4. Continuation of Business Activities: Both the transferring company and the newly formed entity must continue to operate a business following the spin-off (soweit die nach der Spaltung bestehenden juristischen Personen einen Betrieb oder Teilbetrieb weiterführen). Numab continued its other clinical development programs in immunology and oncology, while YJT continued the development of NM26 (which J&J subsequently advanced into Phase 2 clinical trials following the acquisition).
Additional Requirements: Capitalization and Holding Periods
Swiss tax practice also requires that an "appropriate" amount of equity (share capital or retained earnings) be allocated to the newly formed entity to ensure it is adequately capitalized for the business it assumes. This prevents the demerger from functioning as a thinly disguised dividend distribution. Numab likely capitalized YJT with equity reserves proportionate to the value and operational requirements of the NM26 program.
Critically, Swiss law does not impose a mandatory holding period or lock-up restriction on post-spin-off sales. Unlike U.S. tax law (which scrutinizes immediate post-spin-off sales under the Section 355 "device" test), Swiss reorganization law under Article 61(1) lit. b DBG explicitly eschewed any statutory sale restriction (Veräusserungssperrfrist) for qualifying spin-offs. This means that even if a spin-off is executed with the explicit intent of facilitating an immediate sale to a third-party acquirer, tax neutrality can still apply, provided all other statutory conditions are met.
This flexibility is a key advantage of Swiss reorganization law and enabled the Numab-YJT-J&J structure to proceed on an accelerated timeline (announcement on May 28, 2024; closing on July 11, 2024) without jeopardizing tax-neutral treatment.
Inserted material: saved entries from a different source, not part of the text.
(** C4, as stated, fails: two snapshots with the same Parameters group and
    redshifts 1 and 2 in their Header groups are parsed to different
    [current_redshift]. *)
Lemma redshift_not_from_Parameters :
  ¬ cosmology_from_Parameters_alone NumericSample.array_float
      NumericSample.array_int NumericSample.array_zeros_like
      NumericSample.fs NumericSample.maxsize
      NumericSample.list_capacity.
Proof.
  intros Hclaim.
  destruct (Hclaim (NumericSample.fresh "split.hdf5")
              (NumericSample.fresh "split_z2.hdf5") []
              (NumericSample.parsed "split.hdf5") []
              (NumericSample.parsed "split_z2.hdf5") []) as [Hredshift _].
  - vm_compute. reflexivity.
  - vm_compute. reflexivity.
  - vm_compute. discriminate.
  - vm_compute. discriminate.
  - reflexivity.
  - vm_compute in Hredshift.
    apply (f_equal (PrimFloat.eqb 1)) in Hredshift.
    vm_compute in Hredshift. discriminate Hredshift.
Qed.

Lemma missing_cosmology_key_falls_back_witness :
  ∃ d' l',
    _parse_parameter_file NumericSample.array_float NumericSample.array_int
      NumericSample.array_zeros_like NumericSample.fs
      NumericSample.maxsize NumericSample.list_capacity
      (NumericSample.fresh "no_lambda.hdf5", []) = (inr tt, (d', l')) ∧
    l' = fallback_records ∧
    cosmological_simulation d' = 0 ∧
    current_redshift d' = 0%float ∧ omega_lambda d' = 0%float ∧
    omega_matter d' = 0%float ∧ hubble_constant d' = 0%float.
Proof.
  apply (missing_cosmology_key_falls_back NumericSample.array_float
           NumericSample.array_int NumericSample.array_zeros_like
           NumericSample.fs NumericSample.maxsize
           NumericSample.list_capacity (NumericSample.fresh "no_lambda.hdf5") []
           (NumericSample.snapshot NumericSample.header_z1
              NumericSample.policy_cosmological
              NumericSample.parameters_no_lambda)
           NumericSample.header_z1 NumericSample.policy_cosmological
           NumericSample.parameters_no_lambda ∅ ∅ [100; 100; 100]%float
           3 1 0.5%float 1 "Cosmology:Omega_lambda").
  - reflexivity.
  - constructor; reflexivity.
  - unfold NumericSample.maxsize. lia.
  - unfold NumericSample.list_capacity. lia.
  - lia.
  - apply (bool_decide_unpack _). vm_compute. exact I.
  - reflexivity.
  - intros k v Hk Hv. apply list_elem_of_singleton in Hk as ->.
    vm_compute in Hv. injection Hv as <-. eexists. reflexivity.
  - intros k v Hk Hv. vm_compute in Hk.
    repeat (apply elem_of_cons in Hk as [->|Hk]);
      [vm_compute in Hv; first [discriminate Hv | injection Hv as <-];
       eexists; reflexivity.. |].
    apply elem_of_nil in Hk. destruct Hk.
Defined.

Lemma periodicity_uniform_witness :
  ∃ handle params periodic,
    NumericSample.fs "old.hdf5" = Some handle ∧
    handle !! "Parameters" = Some params ∧
    match handle !! "RuntimePars" with
    | Some runtime_parameters =>
        int_item NumericSample.array_int runtime_parameters
          "PeriodicBoundariesOn"
    | None =>
        int_item NumericSample.array_int params "InitialConditions:periodic"
    end = inr periodic ∧
    length (_periodicity (NumericSample.parsed "old.hdf5"))
      = Z.to_nat (dimensionality (NumericSample.parsed "old.hdf5")) ∧
    (0 ≤ dimensionality (NumericSample.parsed "old.hdf5") →
     Z.of_nat (length (_periodicity (NumericSample.parsed "old.hdf5")))
       = dimensionality (NumericSample.parsed "old.hdf5")) ∧
    (periodic ≠ 0 →
     Forall (λ b, b = true) (_periodicity (NumericSample.parsed "old.hdf5"))) ∧
    (periodic = 0 →
     Forall (λ b, b = false) (_periodicity (NumericSample.parsed "old.hdf5"))).
Proof.
  apply (periodicity_uniform NumericSample.array_float NumericSample.array_int
           NumericSample.array_zeros_like NumericSample.fs
           NumericSample.maxsize NumericSample.list_capacity
           (NumericSample.fresh "old.hdf5") []
           (NumericSample.parsed "old.hdf5") (NumericSample.logged "old.hdf5")).
  vm_compute. reflexivity.
Defined.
Exemptions from Withholding Tax and Stamp Duties
When statutory conditions are satisfied, tax neutrality extends beyond corporate income tax to encompass Swiss withholding tax (Verrechnungssteuer) and issuance stamp duties (Emissionsabgabe). Ordinarily, distributing an asset or shares to shareholders would be characterized as a dividend distribution subject to 35% withholding tax, and issuing new shares might trigger a 1% issuance stamp duty.
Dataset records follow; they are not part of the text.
Lemma pairwise_disjoint_filter (P : gset string → Prop)
    `{!∀ X, Decision (P X)} sets :
  pairwise_disjoint sets → pairwise_disjoint (filter P sets).
Proof.
  induction sets as [|Z r IH]; simpl; [done|]. intros [Hhd Htl].
  rewrite filter_cons. case_decide; simpl; [|auto].
  split; [|auto]. rewrite Forall_forall in Hhd. apply Forall_forall.
  intros Y [_ HY]%list_elem_of_filter. auto.
Qed.

Lemma meets_at_most_one_lookup normalized concepts i j X Y :
  meets_at_most_one normalized concepts →
  concepts !! i = Some X → concepts !! j = Some Y →
  normalized ∩ X ≠ ∅ → normalized ∩ Y ≠ ∅ → i = j.
Proof.
  unfold meets_at_most_one. revert i j.
  induction concepts as [|Z r IH]; intros i j Hlen Hi Hj HX HY; [done|].
  rewrite filter_cons in Hlen.
  assert (∀ k W, r !! k = Some W → normalized ∩ W ≠ ∅ →
                 1 ≤ length (filter (λ X, normalized ∩ X ≠ ∅) r)) as Hpos.
  { intros k W Hk HW.
    assert (W ∈ filter (λ X, normalized ∩ X ≠ ∅) r) as Hin.
    { apply list_elem_of_filter. split; [done|].
      by eapply list_elem_of_lookup_2. }
    destruct (filter _ r); [by apply elem_of_nil in Hin|simpl; lia]. }
  destruct i as [|i], j as [|j]; simplify_eq/=; [done| | |].
  - rewrite decide_True in Hlen by done. simpl in Hlen.
    pose proof (Hpos _ _ Hj HY). lia.
  - rewrite decide_True in Hlen by done. simpl in Hlen.
    pose proof (Hpos _ _ Hi HX). lia.
  - f_equal. apply IH; [|done..]. case_decide; simpl in Hlen; lia.
Qed.

(** A turn of the merging loops keeps the concepts apart as long as the set
    taken in meets one concept at most. *)
Lemma merge_set_disjoint concepts normalized :
  pairwise_disjoint concepts →
  meets_at_most_one normalized concepts →
  pairwise_disjoint (merge_set concepts normalized).
Proof.
  intros Hdis Hone.
  destruct (merge_set_cases concepts normalized)
    as [->|[(_ & Hall & ->)|(i & X & _ & Hi & HX & _ & ->)]]; [done| |].
  - apply pairwise_disjoint_lookup. intros a b A B Ha Hb Hne.
    rewrite pairwise_disjoint_lookup in Hdis.
    assert (∀ k W, concepts !! k = Some W → W ## normalized) as Hsep.
    { intros k W Hk. pose proof (Hall W (list_elem_of_lookup_2 _ _ _ Hk)).
      set_solver. }
    apply lookup_app_Some in Ha as [Ha|[Hla Ha]];
      apply lookup_app_Some in Hb as [Hb|[Hlb Hb]].
    + by apply (Hdis a b).
    + apply list_lookup_singleton_Some in Hb as [_ <-]. by apply (Hsep a).
    + apply list_lookup_singleton_Some in Ha as [_ <-]. symmetry.
      by apply (Hsep b).
    + apply list_lookup_singleton_Some in Ha as [? _].
      apply list_lookup_singleton_Some in Hb as [? _]. lia.
  - apply pairwise_disjoint_lookup. intros a b A B Ha Hb Hne.
    rewrite pairwise_disjoint_lookup in Hdis.
    assert (∀ k W, k ≠ i → concepts !! k = Some W → W ## X ∪ normalized)
      as Hsep.
    { intros k W Hk HW. apply disjoint_union_r. split.
      - by apply (Hdis k i).
      - destruct (decide (normalized ∩ W = ∅)) as [|HW']; [set_solver|].
        destruct Hk.
        by apply (meets_at_most_one_lookup normalized concepts k i W X). }
    pose proof (lookup_lt_Some _ _ _ Hi) as Hlt.
    destruct (decide (a = i)) as [->|Hai]; destruct (decide (b = i)) as [->|Hbi].
    + done.
    + rewrite list_lookup_insert_eq in Ha by done.
      rewrite list_lookup_insert_ne in Hb by done.
      simplify_eq. symmetry. by apply (Hsep b).
    + rewrite list_lookup_insert_eq in Hb by done.
      rewrite list_lookup_insert_ne in Ha by done.
      simplify_eq. by apply (Hsep a).
    + rewrite list_lookup_insert_ne in Ha, Hb by done. by apply (Hdis a b).
Qed.

Lemma foldl_merge_set_disjoint sets concepts :
  pairwise_disjoint concepts →
  single_matches concepts sets →
  pairwise_disjoint (foldl merge_set concepts sets).
Proof.
  revert concepts. induction sets as [|S r IH]; intros concepts Hdis Hrun;
    simpl in *; [done|].
  destruct Hrun as [Hone Hrun]. apply IH; [|done].
  by apply merge_set_disjoint.
Qed.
However, under a qualified reorganization pursuant to Article 61 DBG and the Swiss Merger Act, these taxes are waived. The Swiss Federal Tax Administration (ESTV) treats the distribution of spin-off shares not as a taxable dividend but as part of a tax-neutral reorganization. Similarly, Article 6(1) lit. a^bis^ of the Swiss Stamp Duty Act (Stempelabgabegesetz, StG) provides an exemption for participation rights created or increased as a result of tax-neutral reorganizations under the Merger Act.
As a result, no Swiss withholding tax was due on the distribution of YJT shares to Numab's shareholders, and the creation of YJT was exempt from issuance stamp tax. This eliminated what would have been substantial tax friction (potentially exceeding $400 million in withholding tax alone on a $1.25 billion distribution).
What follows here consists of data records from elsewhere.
(** The two innermost loops of [phaseCorrelate] followed by
    [correlation /= count]. *)
Definition scoreAt (template search : list float) (width height dx dy : Z)
  : float :=
  let '(correlation, count) :=
    fold_left (fun acc y =>
      fold_left (fun (acc : float * float) x =>
        let sy := y + dy in
        let sx := x + dx in
        if (0 <=? sx) && (sx <? width) && (0 <=? sy) && (sy <? height)
        then
          let templateVal := get template (Z.to_nat (y * width + x)) in
          let searchVal := get search (Z.to_nat (sy * width + sx)) in
          ((fst acc + templateVal * searchVal)%float, (snd acc + 1)%float)
        else acc)
        (range 0 (Z.to_nat width)) acc)
      (range 0 (Z.to_nat height)) (0%float, 0%float) in
  (correlation / count)%float.

(** The loop state [bestX], [bestY], [maxCorr]. *)
Record Best := mkBest { bestX : Z; bestY : Z; maxCorr : float }.

Definition improve (score : Z -> Z -> float) (dy dx : Z) (best : Best) : Best :=
  let c := score dx dy in
  if (maxCorr best <? c)%float then mkBest dx dy c else best.

Definition searchRange : Z := 16.

Definition searchLoop (template search : list float) (width height : Z) : Best :=
  fold_left (fun best dy =>
    fold_left (fun best dx =>
      improve (scoreAt template search width height) dy dx best)
      (symRange searchRange) best)
    (symRange searchRange) (mkBest 0 0 (-1)%float).

Record Shift := mkShift { x : float; y : float; correlation : float }.

Definition phaseCorrelate (template search : list float) (width height : Z)
  : Shift :=
  let best := searchLoop template search width height in
  {| x := Z2F (bestX best);
     y := (- Z2F (bestY best))%float;
     correlation := maxCorr best |}.

(** *** The stages of [processImagePair] after the grid loop

    Their inputs are the four parallel arrays the grid loop filled:
    window centres and the shift found in each window. *)

Definition mean (a : list float) : float := (sum a / N2F (length a))%float.

Definition std (a : list float) (m : float) : float :=
  PrimFloat.sqrt
    (fold_left (fun sq n => sq + (n - m) * (n - m))%float a 0%float
     / N2F (length a)).

(** [Math.abs(v - mean) < threshold * std ? v : NaN] *)
Definition mark (thr m s v : float) : float :=
  if (abs (v - m) <? thr * s)%float then v else nan.

(** The indices [j] pushed to [neighbors] for index [i], in the current
    state of the two filtered arrays. *)
Definition neighbors (p : Params) (originsX originsY fX fY : list float)
    (i : nat) : list nat :=
  List.filter (fun j =>
      (abs (get originsX j - get originsX i) <=? stepSize p)%float
      && (abs (get originsY j - get originsY i) <=? stepSize p)%float
      && negb (isNaN (get fX j))
      && negb (isNaN (get fY j)))
    (seq 0 (length originsX)).

(** [a.sort(...)[Math.floor(a.length / 2)]] *)
Definition medianOf (a : list float) : float :=
  let sorted := sort a in get sorted (length sorted / 2)%nat.

(** One iteration of the interpolation loop; the two arrays are updated in
    place, so later iterations see the repaired values. *)
Definition repair (p : Params) (originsX originsY : list float)
    (st : list float * list float) (i : nat) : list float * list float :=
  let '(fX, fY) := st in
  if isNaN (get fX i) || isNaN (get fY i) then
    match neighbors p originsX originsY fX fY i with
    | [] => st
    | nb =>
        (<[i := medianOf (map (get fX) nb)]> fX,
         <[i := medianOf (map (get fY) nb)]> fY)
    end
  else st.

Definition localMedianFilter (p : Params) (originsX originsY fX fY : list float)
  : list float * list float :=
  fold_left (repair p originsX originsY) (seq 0 (length originsX)) (fX, fY).

Record Statistics := mkStatistics {
  totalVectors : nat;
  validVectors : nat;
  meanX : float;
  meanY : float;
  stdX : float;
  stdY : float;
  maxVelocity : float;
  avgVelocity : float;
  pixelsPerMM : float;
  maxVelocityMM : float;
  avgVelocityMM : float
}.

Record Result := mkResult {
  originsX : list float;
  originsY : list float;
  vectorsX : list float;
  vectorsY : list float;
  statistics : Statistics
}.

Definition truthy (c : float) : bool := negb (c =? 0)%float && negb (isNaN c).

(** [processImagePair] from the comment "Filter outliers" on.  The
    calibration is [Some c] when the request carried an object with the
    number [c] under [pixelsPerMM]. *)
Definition processImagePair (p : Params)
    (originsX originsY vectorsX vectorsY : list float)
    (calibration : option float) : Result :=
  let meanX := mean vectorsX in
  let meanY := mean vectorsY in
  let stdX := std vectorsX meanX in
  let stdY := std vectorsY meanY in
  let filteredVectorsX := map (mark (threshold p) meanX stdX) vectorsX in
  let filteredVectorsY := map (mark (threshold p) meanY stdY) vectorsY in
  let '(filteredVectorsX, filteredVectorsY) :=
    localMedianFilter p originsX originsY filteredVectorsX filteredVectorsY in
  let validVectors := List.filter (fun v => negb (isNaN v)) filteredVectorsX in
  let maxVelocity := max (map abs validVectors) in
  let avgVelocity := (sum validVectors / N2F (length validVectors))%float in
  let pixelsPerMM :=
    match calibration with
    | Some c => if truthy c then c else 1%float
    | None => 1%float
    end in
  {| originsX := originsX;
     originsY := originsY;
     vectorsX := filteredVectorsX;
     vectorsY := filteredVectorsY;
     statistics :=
       {| totalVectors := length vectorsX;
          validVectors := length validVectors;
          meanX := meanX;
          meanY := meanY;
          stdX := stdX;
          stdY := stdY;
          maxVelocity := maxVelocity;
          avgVelocity := avgVelocity;
          pixelsPerMM := pixelsPerMM;
          maxVelocityMM := (maxVelocity / pixelsPerMM)%float;
          avgVelocityMM := (avgVelocity / pixelsPerMM)%float |} |}.

End Basic.


(** ** The specification's wording, for comparison *)

Module Spec.
Import JS.

(** The pixel coordinates [(i, j)] of a square patch, row by row. *)
Definition patchPixels (windowSize : Z) : list (Z * Z) :=
  flat_map (fun j => map (fun i => (i, j)) (range 0 (Z.to_nat windowSize)))
    (range 0 (Z.to_nat windowSize)).

Definition insidePatch (windowSize i j : Z) : bool :=
  (0 <=? i) && (i <? windowSize) && (0 <=? j) && (j <? windowSize).

(** The pixels whose shifted coordinates lie inside the patch bounds. *)
Definition overlapPixels (windowSize dx dy : Z) : list (Z * Z) :=
  List.filter (fun p => insidePatch windowSize (fst p + dx) (snd p + dy))
    (patchPixels windowSize).

(** A pixel count, as the number a counter incremented once per pixel
    holds. *)
Definition count {A : Type} (l : list A) : float :=
  fold_left (fun c _ => (c + 1)%float) l 0%float.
Shareholder-Level Taxation
When Numab's shareholders subsequently sold their YJT shares to J&J, any capital gain was realized at the shareholder level. Under Swiss tax law:
- Swiss-resident individual investors holding YJT shares as private assets (Privatvermögen) generally pay no capital gains tax on the sale of unlisted shares, provided they are not classified as professional securities dealers.
- Swiss corporate investors may benefit from the participation exemption (Beteiligungsabzug), which can reduce or eliminate tax on gains from qualifying shareholdings (generally requiring at least 10% ownership and one year of holding).
- Foreign investors are subject to the tax rules of their respective jurisdictions, which may impose capital gains tax on the sale. However, given that many of Numab's investors were institutional funds domiciled in Switzerland or treaty-protected jurisdictions, the effective tax rate on the $1.25 billion in proceeds was likely substantially lower than the combined corporate and withholding tax burden that would have applied to a direct corporate-level sale.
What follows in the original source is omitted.